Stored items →
-*-

(* ===== verification/RustStd.v ===== *)
(** * The parts of the Rust standard library the core uses

    Machine integers are [N] with their width written out where it matters;
    strings are byte strings (the UTF-8 bytes of a [String]/[&str]); a
    [BTreeMap]/[BTreeSet] is a stdpp [gmap]/[gset] together with its traversal
    in ascending key order; [sort]/[sort_by_key] is a stable insertion sort. *)
From S2P Require Export Prelude.
From stdpp Require Export sorting.

(** ** Integers *)

Definition U8_MAX : N := 255.
Definition U16_MAX : N := 65535.
Definition U32_MAX : N := 4294967295.
Definition U64_MAX : N := 18446744073709551615.

(** [u64::saturating_add] and [u64::saturating_sub]. *)
Definition u64_saturating_add (a b : N) : N := N.min (a + b) U64_MAX.
Definition u64_saturating_sub (a b : N) : N := a - b.

(** ** Orders *)

(** [Ord]: a decidable total order. *)
Class Ord (K : Type) := {
  ord_le : relation K;
  #[global] ord_le_dec :: RelDecision ord_le;
  #[global] ord_le_po :: PartialOrder ord_le;
  #[global] ord_le_total :: Total ord_le;
}.

#[export] Program Instance N_ord : Ord N := {| ord_le := N.le |}.

(** [str] compares byte by byte, which on UTF-8 is also the order of the
    code points. *)
#[export] Program Instance string_ord : Ord string := {| ord_le := String.le |}.

(** ** Stable sorting *)

Section sorting.
Context {A K : Type} `{Ord K} (key : A → K).

Fixpoint sort_insert (x : A) (l : list A) : list A :=
  match l with
  | [] => [x]
  | y :: l' => if decide (ord_le (key x) (key y)) then x :: l else y :: sort_insert x l'
  end.

(** [Vec::sort_by_key] *)
Definition sort_by_key (l : list A) : list A := foldr sort_insert [] l.

Definition key_le (x y : A) : Prop := ord_le (key x) (key y).

Lemma sort_insert_perm x l : sort_insert x l ≡ₚ x :: l.
Proof.
  induction l as [|y l IH]; simpl; [done|].
  case_decide; [done|]. rewrite IH. constructor.
Qed.

Lemma sort_by_key_perm l : sort_by_key l ≡ₚ l.
Proof. induction l as [|x l IH]; simpl; [done|]. by rewrite sort_insert_perm, IH. Qed.

Lemma elem_of_sort_by_key x l : x ∈ sort_by_key l ↔ x ∈ l.
Proof. by rewrite sort_by_key_perm. Qed.

Lemma sort_insert_sorted x l :
  StronglySorted key_le l → StronglySorted key_le (sort_insert x l).
Proof.
  induction 1 as [|y l Hl IH Hy]; simpl; [repeat constructor|].
  case_decide as Hle.
  - constructor; [by constructor|]. constructor; [done|].
    eapply Forall_impl; [exact Hy|]. unfold key_le. intros z Hz. simpl in Hz. by etrans.
  - constructor; [done|]. rewrite sort_insert_perm. constructor; [|done].
    unfold key_le. destruct (total ord_le (key x) (key y)); done.
Qed.

Lemma sort_by_key_sorted l : StronglySorted key_le (sort_by_key l).
Proof. induction l; simpl; [constructor|]. by apply sort_insert_sorted. Qed.

(** Sorting leaves a sorted vector as it is. *)
Lemma sort_by_key_id l : StronglySorted key_le l → sort_by_key l = l.
Proof.
  induction 1 as [|x l Hl IH Hx]; simpl; [done|]. rewrite IH.
  destruct l as [|y l]; simpl; [done|].
  rewrite decide_True; [done|]. by inversion Hx.
Qed.

Lemma sort_by_key_idemp l : sort_by_key (sort_by_key l) = sort_by_key l.
Proof. apply sort_by_key_id, sort_by_key_sorted. Qed.
End sorting.

Lemma StronglySorted_filter {A} (R : relation A) (P : A → Prop) `{∀ x, Decision (P x)} l :
  StronglySorted R l → StronglySorted R (filter P l).
Proof.
  induction 1 as [|x l Hl IH Hx]; [constructor|]. rewrite filter_cons. case_decide; [|done].
  constructor; [done|]. rewrite Forall_forall in Hx. apply Forall_forall.
  intros y [_ Hy]%list_elem_of_filter. auto.
Qed.

(** [Vec::sort] / [sort_unstable] on a type whose equal elements are identical. *)
Definition sort {K} `{Ord K} (l : list K) : list K := sort_by_key id l.

(** The result of a sort depends on the elements, not on their order. *)
Lemma sort_proper_perm {K} `{Ord K} (l1 l2 : list K) : l1 ≡ₚ l2 → sort l1 = sort l2.
Proof.
  intros Hp. apply (StronglySorted_unique ord_le); [apply (sort_by_key_sorted id)..|].
  unfold sort. by rewrite !(sort_by_key_perm id).
Qed.

(** [Vec::dedup]: drop an element equal to the one kept before it. *)
Fixpoint dedup {A} `{EqDecision A} (l : list A) : list A :=
  match l with
  | [] => []
  | x :: l' =>
      match dedup l' with
      | [] => [x]
      | y :: r => if decide (x = y) then y :: r else x :: y :: r
      end
  end.

Section dedup.
Context {A : Type} `{EqDecision A}.

Lemma elem_of_dedup (x : A) l : x ∈ dedup l ↔ x ∈ l.
Proof.
  induction l as [|y l IH]; simpl; [done|].
  rewrite elem_of_cons, <-IH. destruct (dedup l) as [|z r].
  - set_solver.
  - case_decide; subst; rewrite !elem_of_cons; tauto.
Qed.

Lemma dedup_NoDup_id (l : list A) : NoDup l → dedup l = l.
Proof.
  induction 1 as [|x l Hx Hl IH]; simpl; [done|]. rewrite IH.
  destruct l; [done|]. rewrite decide_False; [done|]. set_solver.
Qed.
End dedup.

Lemma dedup_sorted {K} `{Ord K, EqDecision K} (l : list K) :
  StronglySorted ord_le l → StronglySorted ord_le (dedup l) ∧ NoDup (dedup l).
Proof.
  induction 1 as [|x l Hl [IHs IHn] Hx]; simpl; [by split; constructor|].
  assert (Forall (ord_le x) (dedup l)) as Hx'.
  { apply Forall_forall. intros y. rewrite elem_of_dedup. rewrite Forall_forall in Hx. auto. }
  destruct (dedup l) as [|y r]; [split; [by repeat constructor|apply NoDup_singleton]|].
  case_decide as Heq; [done|]. split; [by constructor|].
  apply NoDup_cons. split; [|done].
  inversion IHs as [|? ? _ Hy]; subst. inversion Hx' as [|? ? Hxy _]; subst.
  intros [->|Hin]%elem_of_cons; [done|].
  rewrite Forall_forall in Hy. apply Heq. apply (anti_symm ord_le); auto.
Qed.

(** [v.sort_unstable(); v.dedup()] *)
Definition sort_dedup {K} `{Ord K, EqDecision K} (l : list K) : list K := dedup (sort l).

Lemma sort_dedup_spec {K} `{Ord K, EqDecision K} (l : list K) :
  StronglySorted ord_le (sort_dedup l) ∧ NoDup (sort_dedup l) ∧
  ∀ x, x ∈ sort_dedup l ↔ x ∈ l.
Proof.
  unfold sort_dedup, sort.
  destruct (dedup_sorted (sort_by_key id l)) as [Hs Hn]; [apply sort_by_key_sorted|].
  split_and!; [done..|]. intros x. by rewrite elem_of_dedup, elem_of_sort_by_key.
Qed.

Lemma sort_dedup_idemp {K} `{Ord K, EqDecision K} (l : list K) :
  sort_dedup (sort_dedup l) = sort_dedup l.
Proof.
  destruct (sort_dedup_spec l) as (Hs & Hn & _).
  unfold sort_dedup at 1, sort. rewrite sort_by_key_id by exact Hs.
  by apply dedup_NoDup_id.
Qed.

(** ** [BTreeMap] and [BTreeSet] *)

Section btree.
Context {K : Type} `{Ord K, Countable K}.

(** [map.iter()]: the entries in ascending key order. *)
Definition bt_entries {V} (m : gmap K V) : list (K * V) := sort_by_key fst (map_to_list m).
(** [map.values()] and [map.keys()] *)
Definition bt_values {V} (m : gmap K V) : list V := (bt_entries m).*2.
Definition bt_keys {V} (m : gmap K V) : list K := (bt_entries m).*1.
(** [set.iter()] *)
Definition bs_elems (s : gset K) : list K := sort (elements s).
(** [iter.collect::<BTreeMap<_, _>>()]: a later entry replaces an earlier one. *)
Definition bt_collect {V} (l : list (K * V)) : gmap K V :=
  foldl (λ m kv, <[kv.1 := kv.2]> m) ∅ l.
(** [iter.collect::<BTreeSet<_>>()] *)
Definition bs_collect (l : list K) : gset K := list_to_set l.
(** [if !set.insert(k) { return Err(e) }] *)
Definition insert_unique {E} (s : gset K) (k : K) (e : E) : result E (gset K) :=
  if decide (k ∈ s) then Err e else Ok ({[k]} ∪ s).

Lemma elem_of_bt_entries {V} (m : gmap K V) k v : (k, v) ∈ bt_entries m ↔ m !! k = Some v.
Proof. unfold bt_entries. by rewrite elem_of_sort_by_key, elem_of_map_to_list. Qed.

Lemma NoDup_bt_keys {V} (m : gmap K V) : NoDup (bt_entries m).*1.
Proof.
  unfold bt_entries. rewrite (sort_by_key_perm fst). apply NoDup_fst_map_to_list.
Qed.

Lemma bt_entries_empty {V} : bt_entries (∅ : gmap K V) = [].
Proof. unfold bt_entries. by rewrite map_to_list_empty. Qed.

Lemma elem_of_bt_values {V} (m : gmap K V) v : v ∈ bt_values m ↔ ∃ k, m !! k = Some v.
Proof.
  unfold bt_values. rewrite list_elem_of_fmap. split.
  - intros ([k v'] & -> & Hin%elem_of_bt_entries). eauto.
  - intros (k & Hk). exists (k, v). by rewrite elem_of_bt_entries.
Qed.

Lemma elem_of_bs_elems (s : gset K) k : k ∈ bs_elems s ↔ k ∈ s.
Proof. unfold bs_elems, sort. by rewrite elem_of_sort_by_key, elem_of_elements. Qed.

Lemma NoDup_bs_elems (s : gset K) : NoDup (bs_elems s).
Proof. unfold bs_elems, sort. rewrite (sort_by_key_perm id). apply NoDup_elements. Qed.

Lemma elem_of_bs_collect (l : list K) k : k ∈ bs_collect l ↔ k ∈ l.
Proof. unfold bs_collect. by rewrite elem_of_list_to_set. Qed.

Lemma insert_unique_Ok {E} (s : gset K) k (e : E) s' :
  insert_unique s k e = Ok s' ↔ k ∉ s ∧ s' = {[k]} ∪ s.
Proof. unfold insert_unique. case_decide; naive_solver. Qed.

Lemma bind_insert_unique_Ok {E B} (s : gset K) k (e : E) (f : gset K → result E B) b :
  (insert_unique s k e ≫= f) = Ok b ↔ k ∉ s ∧ f ({[k]} ∪ s) = Ok b.
Proof. rewrite bind_Ok. setoid_rewrite insert_unique_Ok. naive_solver. Qed.

Lemma bt_collect_snoc {V} l (kv : K * V) :
  bt_collect (l ++ [kv]) = <[kv.1 := kv.2]> (bt_collect l).
Proof. unfold bt_collect. by rewrite foldl_snoc. Qed.

(** A key is bound exactly when some entry carries it, and what it is bound
    to comes from such an entry. *)
Lemma bt_collect_Some {V} (l : list (K * V)) k v :
  bt_collect l !! k = Some v → (k, v) ∈ l.
Proof.
  induction l as [|[k' v'] l IH] using rev_ind; [by unfold bt_collect; simplify_map_eq|].
  rewrite bt_collect_snoc; simpl. destruct (decide (k' = k)) as [->|Hne];
    rewrite ?lookup_insert_eq, ?lookup_insert_ne by done; intros Hl; simplify_eq; set_solver.
Qed.

Lemma bt_collect_None {V} (l : list (K * V)) k :
  bt_collect l !! k = None ↔ k ∉ l.*1.
Proof.
  induction l as [|[k' v'] l IH] using rev_ind; [unfold bt_collect; set_solver|].
  rewrite bt_collect_snoc, fmap_app; simpl. destruct (decide (k' = k)) as [->|Hne].
  - rewrite lookup_insert_eq. set_solver.
  - rewrite lookup_insert_ne by done. rewrite IH. set_solver.
Qed.

Lemma bt_collect_is_Some {V} (l : list (K * V)) k :
  is_Some (bt_collect l !! k) ↔ k ∈ l.*1.
Proof.
  rewrite <-not_eq_None_Some, bt_collect_None. split; [apply dec_stable | auto].
Qed.

(** With distinct keys, or equal values for equal keys, lookup is membership. *)
Lemma bt_collect_lookup {V} (l : list (K * V)) k v :
  (∀ v', (k, v') ∈ l → v' = v) → (k, v) ∈ l → bt_collect l !! k = Some v.
Proof.
  intros Hun Hin. destruct (bt_collect l !! k) as [v'|] eqn:Hl.
  - by rewrite (Hun v' (bt_collect_Some _ _ _ Hl)).
  - apply bt_collect_None in Hl. destruct Hl. apply list_elem_of_fmap. by exists (k, v).
Qed.

(** The entries of a map are in strictly ascending key order. *)
Lemma bt_entries_sorted {V} (m : gmap K V) :
  StronglySorted (λ x y : K * V, ord_le x.1 y.1) (bt_entries m).
Proof. apply (sort_by_key_sorted fst). Qed.

(** Sorted entries with distinct keys are determined by the entries. *)
Lemma bt_entries_unique {V} (m : gmap K V) l :
  StronglySorted (λ x y : K * V, ord_le x.1 y.1) l → NoDup l.*1 →
  (∀ k v, (k, v) ∈ l ↔ m !! k = Some v) → bt_entries m = l.
Proof.
  intros Hs Hnd Hin. apply (StronglySorted_unique_strong (λ x y : K * V, ord_le x.1 y.1)).
  - intros [k1 v1] [k2 v2] H1%elem_of_bt_entries H2%Hin Hle1 Hle2. simpl in *.
    assert (k1 = k2) as <- by (by apply (anti_symm ord_le)). congruence.
  - apply bt_entries_sorted.
  - done.
  - apply NoDup_Permutation.
    + apply (NoDup_fmap_1 fst), NoDup_bt_keys.
    + by apply (NoDup_fmap_1 fst).
    + intros [k v]. by rewrite elem_of_bt_entries, Hin.
Qed.

(** A map that tabulates a function on a set. *)
Lemma bt_entries_set_to_map {V} (g : K → V) (s : gset K) :
  bt_entries (set_to_map (λ k, (k, g k)) s : gmap K V) = (λ k, (k, g k)) <$> bs_elems s.
Proof.
  apply bt_entries_unique.
  - eapply StronglySorted_fmap; [|apply (sort_by_key_sorted id)]. done.
  - rewrite <-list_fmap_compose, list_fmap_id. apply NoDup_bs_elems.
  - intros k v. rewrite lookup_set_to_map by done. rewrite list_elem_of_fmap.
    setoid_rewrite elem_of_bs_elems. naive_solver.
Qed.

Lemma bt_entries_nil {V} (m : gmap K V) : bt_entries m = [] → m = ∅.
Proof.
  intros Hnil. apply map_eq. intros k. rewrite lookup_empty.
  destruct (m !! k) as [v|] eqn:Hk; [|done].
  apply elem_of_bt_entries in Hk. rewrite Hnil in Hk. by apply elem_of_nil in Hk.
Qed.
End btree.
#[export] Hint Rewrite @elem_of_bt_values @elem_of_bs_elems @elem_of_bs_collect : rust.
(* ===== verification/Diff.v ===== *)
(** * The difference between what is wanted and what a device has
      (src/engine/diff.rs)

    [compute_diff] lists the changes that take a device from its current state
    to the desired one; [apply_to_shadow] replays a change set on a shadow
    state. *)
From S2P Require Export Normalize.
Local Open Scope N_scope.

Inductive ChangeOp :=
  | CreateVlan (vlan : VlanConfig)
  | UpdateVlan (before after : VlanConfig)
  | DeleteVlan (vlan_id : N)
  | UpdateInterface (before : option InterfaceConfig) (after : InterfaceConfig)
  | DeleteInterfaceConfig (interface_name : string)
  | CreateAcl (acl : AclConfig)
  | UpdateAcl (before after : AclConfig)
  | DeleteAcl (acl_id : N)
  | CreateAclBinding (binding : AclBinding)
  | UpdateAclBinding (before after : AclBinding)
  | DeleteAclBinding (interface_name : string) (direction : AclDirection) (acl_id : N)
  | CreateBgpProcess (process : BgpProcess)
  | UpdateBgpProcess (before after : BgpProcess)
  | DeleteBgpProcess (vrf : string)
  | CreateBgpNeighbor (neighbor : BgpNeighbor)
  | UpdateBgpNeighbor (before after : BgpNeighbor)
  | DeleteBgpNeighbor (vrf address : string).
#[export] Instance ChangeOp_eq_dec : EqDecision ChangeOp.
Proof. solve_decision. Defined.

Record ChangeSet := mkChangeSet { cs_device_id : DeviceId; ops : list ChangeOp }.
#[export] Instance ChangeSet_eq_dec : EqDecision ChangeSet.
Proof. solve_decision. Defined.

Definition empty_change_set (d : DeviceId) : ChangeSet := mkChangeSet d [].
Definition change_set_is_empty (c : ChangeSet) : bool :=
  match ops c with [] => true | _ => false end.

(** The loops of [compute_diff] over the wanted entries of one family: nothing for
    an entry the device has, an update for one it has otherwise, else a create. *)
Definition diff_upserts {K V} `{Ord K, Countable K, EqDecision V}
    (create : V → ChangeOp) (update : V → V → ChangeOp) (desired current : gmap K V)
    : list ChangeOp :=
  bt_entries desired ≫= λ '(k, wanted),
    match current !! k with
    | Some has => if decide (has = wanted) then [] else [update has wanted]
    | None => [create wanted]
    end.

(** The loops over the ids to delete. *)
Definition diff_deletes {K V} `{Ord K, Countable K}
    (delete : K → ChangeOp) (ids : gset K) (current : gmap K V) : list ChangeOp :=
  bs_elems ids ≫= λ k, if decide (is_Some (current !! k)) then [delete k] else [].

(** The loops over the bindings and the neighbours to delete; [same] is the
    condition on the entry the device has. *)
Definition diff_delete_entries {K V} `{Ord K, Countable K}
    (delete : V → ChangeOp) (same : V → V → bool) (deletes current : gmap K V) : list ChangeOp :=
  bt_entries deletes ≫= λ '(k, gone),
    match current !! k with
    | Some has => if same has gone then [delete gone] else []
    | None => []
    end.
(** The states a dry run compares with: for each desired state the last current
    state of its device. *)
Definition current_of (current : list DeviceShadowState) : gmap DeviceId DeviceShadowState :=
  bt_collect ((λ s, (ss_device_id s, s)) <$> current).

Lemma current_of_Some current d s :
  current_of current !! d = Some s → s ∈ current ∧ ss_device_id s = d.
Proof.
  intros (x & Heq & Hx)%bt_collect_Some%list_elem_of_fmap. by simplify_eq.
Qed.

Lemma current_of_None current d : current_of current !! d = None ↔ d ∉ ss_device_id <$> current.
Proof. unfold current_of. rewrite bt_collect_None, <-list_fmap_compose. done. Qed.

Definition planned_for (profiles : gmap DeviceId DeviceModelProfile) (d : DeviceDesiredState)
    (s : DeviceShadowState) : ChangePlan :=
  build_change_plan_with_profile_and_route_policy_evidence (compute_diff d s)
    (profiles !! ds_device_id d) (ds_route_policy_refs d).

Lemma dry_run_loop desired current profiles : ∀ sets plans,
  match foldM (λ '(sets, plans) d,
      cur ← ok_or (current_of current !! ds_device_id d)
        (InvalidDeviceState ("missing current state for device " +:+ device_id_0 (ds_device_id d)));
      let change_set := compute_diff d cur in
      let plan := build_change_plan_with_profile_and_route_policy_evidence change_set
        (profiles !! ds_device_id d) (ds_route_policy_refs d) in
      Ok (sets ++ [change_set], plans ++ [plan])) (sets, plans) desired with
  | Ok (sets', plans') =>
      ∃ cur, Forall2 (λ d s, s ∈ current ∧ ss_device_id s = ds_device_id d) desired cur ∧
        sets' = sets ++ zip_with compute_diff desired cur ∧
        plans' = plans ++ zip_with (planned_for profiles) desired cur
  | Err e =>
      ∃ d, d ∈ desired ∧ ds_device_id d ∉ ss_device_id <$> current ∧
        e = InvalidDeviceState ("missing current state for device " +:+ device_id_0 (ds_device_id d))
  end.
Proof.
  induction desired as [|d desired IH]; intros sets plans; simpl.
  { exists []. rewrite !app_nil_r. split_and!; [constructor|done..]. }
  destruct (current_of current !! ds_device_id d) as [s|] eqn:Hc; simpl.
  2:{ exists d. apply current_of_None in Hc. set_solver. }
  specialize (IH (sets ++ [compute_diff d s]) (plans ++ [planned_for profiles d s])).
  unfold planned_for at 1 in IH. destruct (foldM _ _ desired) as [[sets' plans']|e].
  - destruct IH as (cur & Hf & -> & ->). exists (s :: cur). simpl. rewrite <-!app_assoc.
    split_and!; [|done..]. constructor; [by apply current_of_Some|done].
  - destruct IH as (x & Hx & ? & ?). exists x. set_solver.
Qed.

(** A dry run reports exactly what an apply would change: it fails only for
    a device without a current state, naming it; otherwise it has one change set and
    one plan per desired state, in order, each the diff against a current state of
    that device, and it is a no-op exactly when every device satisfies what is
    wanted of it. *)
Theorem build_dry_run_plan_correct desired current profiles :
  match build_dry_run_plan_with_profiles desired current profiles with
  | Ok p =>
      ∃ cur, Forall2 (λ d s, s ∈ current ∧ ss_device_id s = ds_device_id d) desired cur ∧
        dp_change_sets p = zip_with compute_diff desired cur ∧
        dp_change_plans p = zip_with (planned_for profiles) desired cur ∧
        (is_noop p = true ↔ Forall2 (λ d s,
           satisfies (normalize_desired_state d) (normalize_shadow_state s)) desired cur)
  | Err e =>
      ∃ d, d ∈ desired ∧ ds_device_id d ∉ ss_device_id <$> current ∧
        e = InvalidDeviceState ("missing current state for device " +:+ device_id_0 (ds_device_id d))
  end.
Proof.
  unfold build_dry_run_plan_with_profiles. cbv zeta. fold (current_of current).
  pose proof (dry_run_loop desired current profiles [] []) as Hl.
  destruct (foldM _ _ desired) as [[sets plans]|e]; simpl in *; [|done].
  destruct Hl as (cur & Hf & -> & ->). exists cur. split_and!; [done..|].
  unfold is_noop; simpl. induction Hf as [|d s desired cur _ _ IH]; simpl; [done|].
  rewrite andb_true_iff, IH, Forall2_cons, <-diff_ops_nil.
  unfold change_set_is_empty, compute_diff at 1. simpl. destruct (diff_ops _ _); naive_solver.
Qed.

-*-

Required action → All lines above containing the string "gone": copy each one.

Exercise result →
  bt_entries deletes ≫= λ '(k, gone),
    | Some has => if same has gone then [delete gone] else []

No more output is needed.